The report, titled “Growth, Trends, and Opportunity in Nigerian Creative and Entertainment Industry”, was written by NECLive, an entertainment research organisation.
According to NECLive founder, Ayeni Adekunle, the projections are based on the Africa Entertainment and Media Outlook 2023-2027, by PriceWaterhouseCoopers (PwC), a global expert in accounting and business reengineering.
“In 2012, the industry encountered formidable challenges, causing frustration and disillusionment. However, that very frustration became the catalyst for a transformative spark, giving birth to the visionary concept of NECLive. This audacious initiative aimed to unite the nation’s finest creative and industry minds, facilitating dynamic brainstorming sessions, fostering invaluable networking opportunities, and showcasing exceptional talent.
“In 2013, the realisation of this dream became a remarkable reality,” Mr Adekunle said.
He said that for the many aspiring actors and actresses who have come into Nollywood and made it big, the growing numbers in revenue stand as a testament to the sweat and work of the last 10 years.
Mr Adekunle also said that the industry has undergone a remarkable shift from struggling to sell music tapes and gain airplay on radio stations to a phase where artists, managers, producers, directors, and labels are thriving on established structures, leading to increased international recognition and acceptance.
According to him, this paradigm shift highlights that music is not merely an art but a substantial source of revenue and that the film and comedy sectors have become intricately linked, transitioning to online platforms to adapt to modern technologies, and fostering sectoral growth.
The report provided an in-depth analysis of the financial performance across various industry sectors over the past decade, spanning from the music industry to film, fashion, and comedy.
Projections indicate an impressive 16.5 per cent Compound Annual Growth Rate (CAGR) in revenue over the next five years. This growth is attributed to various factors, including the rising internet accessibility among mobile users, with an expected increase from 54 million to 78 million subscribers within the timeframe.
Additionally, the surge in streaming platforms and the integration of innovative technology like Generative AI are poised to drive double-digit revenue growth.
The report also delves into the growth, trends, and opportunities in the Nigerian creative and entertainment industry over the last decade and outlines its future expansion plans.
The film sector’s evolution from producing and distributing 1,800 films worth $5.1 billion in 2013 to 2,500 films valued at $6.4 billion currently has positioned Nigeria as the world’s second-largest film producer.
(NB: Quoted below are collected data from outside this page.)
(** ** When [TripStop.set_from_api] returns *)

(** X19.  The call returns exactly when [self] is a [TripStop], [trip]
    a [Trip], a stop id can be read from [stop.stop_id] and exactly one
    row of the stops table has it, both times can be read and converted
    and the sequence number can be read. *)
Theorem TripStop_returns_iff_can_populate
    (w : TripStop.world) (self trip : TripStop.ref) (api_data : value) :
  (exists w', TripStop.set_from_api self api_data trip w = (w', Ok tt))
  <-> can_populate w self trip api_data.
Proof.
  split.
  - intros [w' Hrun].
    apply TripStop_set_from_api_Ok_inv_full in Hrun
      as (ts & tr & k & row & arr & dep & arrival & departure & seq
          & H1 & H2 & H3 & H4 & H5 & H6 & H7 & H8 & H9 & _).
    exists ts, tr, k, row, arr, dep, arrival, departure, seq. auto 10.
  - intros (ts & tr & k & row & arr & dep & arrival & departure & seq
            & Hself & Htrip & Hk & Hrow & Ha & Harr & Hd & Hdep & Hseq).
    apply result_bind_Ok_inv in Hk as (stop_v & Hst & Hk).
    apply result_bind_Ok_inv in Hk as (id_v & Hid & Hk).
    apply result_bind_Ok_inv in Ha as (arrival_v & Ha & Hai).
    apply result_bind_Ok_inv in Hd as (departure_v & Hd & Hdi).
    apply result_bind_Ok_inv in Hseq as (seq_v & Hq & Hseq).
    eexists. eapply TripStop_set_from_api_run; eassumption.
Qed.

Lemma TripStop_returns_witness :
  exists w',
    TripStop.set_from_api 1%positive (trip_stop_payload 67504 67707) 2%positive
                          sample_world = (w', Ok tt).
Proof.
  apply (proj2 (TripStop_returns_iff_can_populate sample_world 1%positive
                  2%positive (trip_stop_payload 67504 67707))).
  exists (TripStop.new 0), (stored_trip 425677), 4150, (stored_stop 4150),
    67504, 67707, (datetime.mkTime 18 45 4), (datetime.mkTime 18 48 27), 2.
  repeat split; vm_compute; reflexivity.
Defined.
The entertainment industry has undergone a remarkable shift from struggling to sell music tapes and gain airplay on radio stations to a phase where artists, managers, producers, directors, and labels are thriving on established structures, leading to increased international recognition and acceptance.
The era of cassette tapes and DVDs, the group further said, “had given way to a thriving scene marked by sold-out global concerts and tours, international and local awards such as the Grammys, Billboard, BET, MTV Europe Music Awards, and AMVCA, exclusive movie premieres and cinema viewings, topping charts and grossing billions through extensive streaming on digital platforms like IrokoTV, ShowMax, Netflix, and Amazon Prime Video. The entertainment industry boasts an impressive track record of milestones, projecting its superstars, projects, and creative works onto the global stage.
The report stated that “For the many aspiring actors and actresses who have come into Nollywood and made it big, the growing numbers in revenue stands as a testament to the sweat and work put in place within the last ten years and beyond. The sector has moved from the production and distribution of 1,800 films worth $5.1 billion in 2013 to 2,500 films worth $6.4 billion and counting. This makes Nigeria the 2nd largest film producer in the world.”
“Amid progress, it’s essential to acknowledge the challenges that once plagued the entertainment industry, such as high cases of piracy, which crippled profitability, and limited funding that hampered creativity as well as lack of international exposure.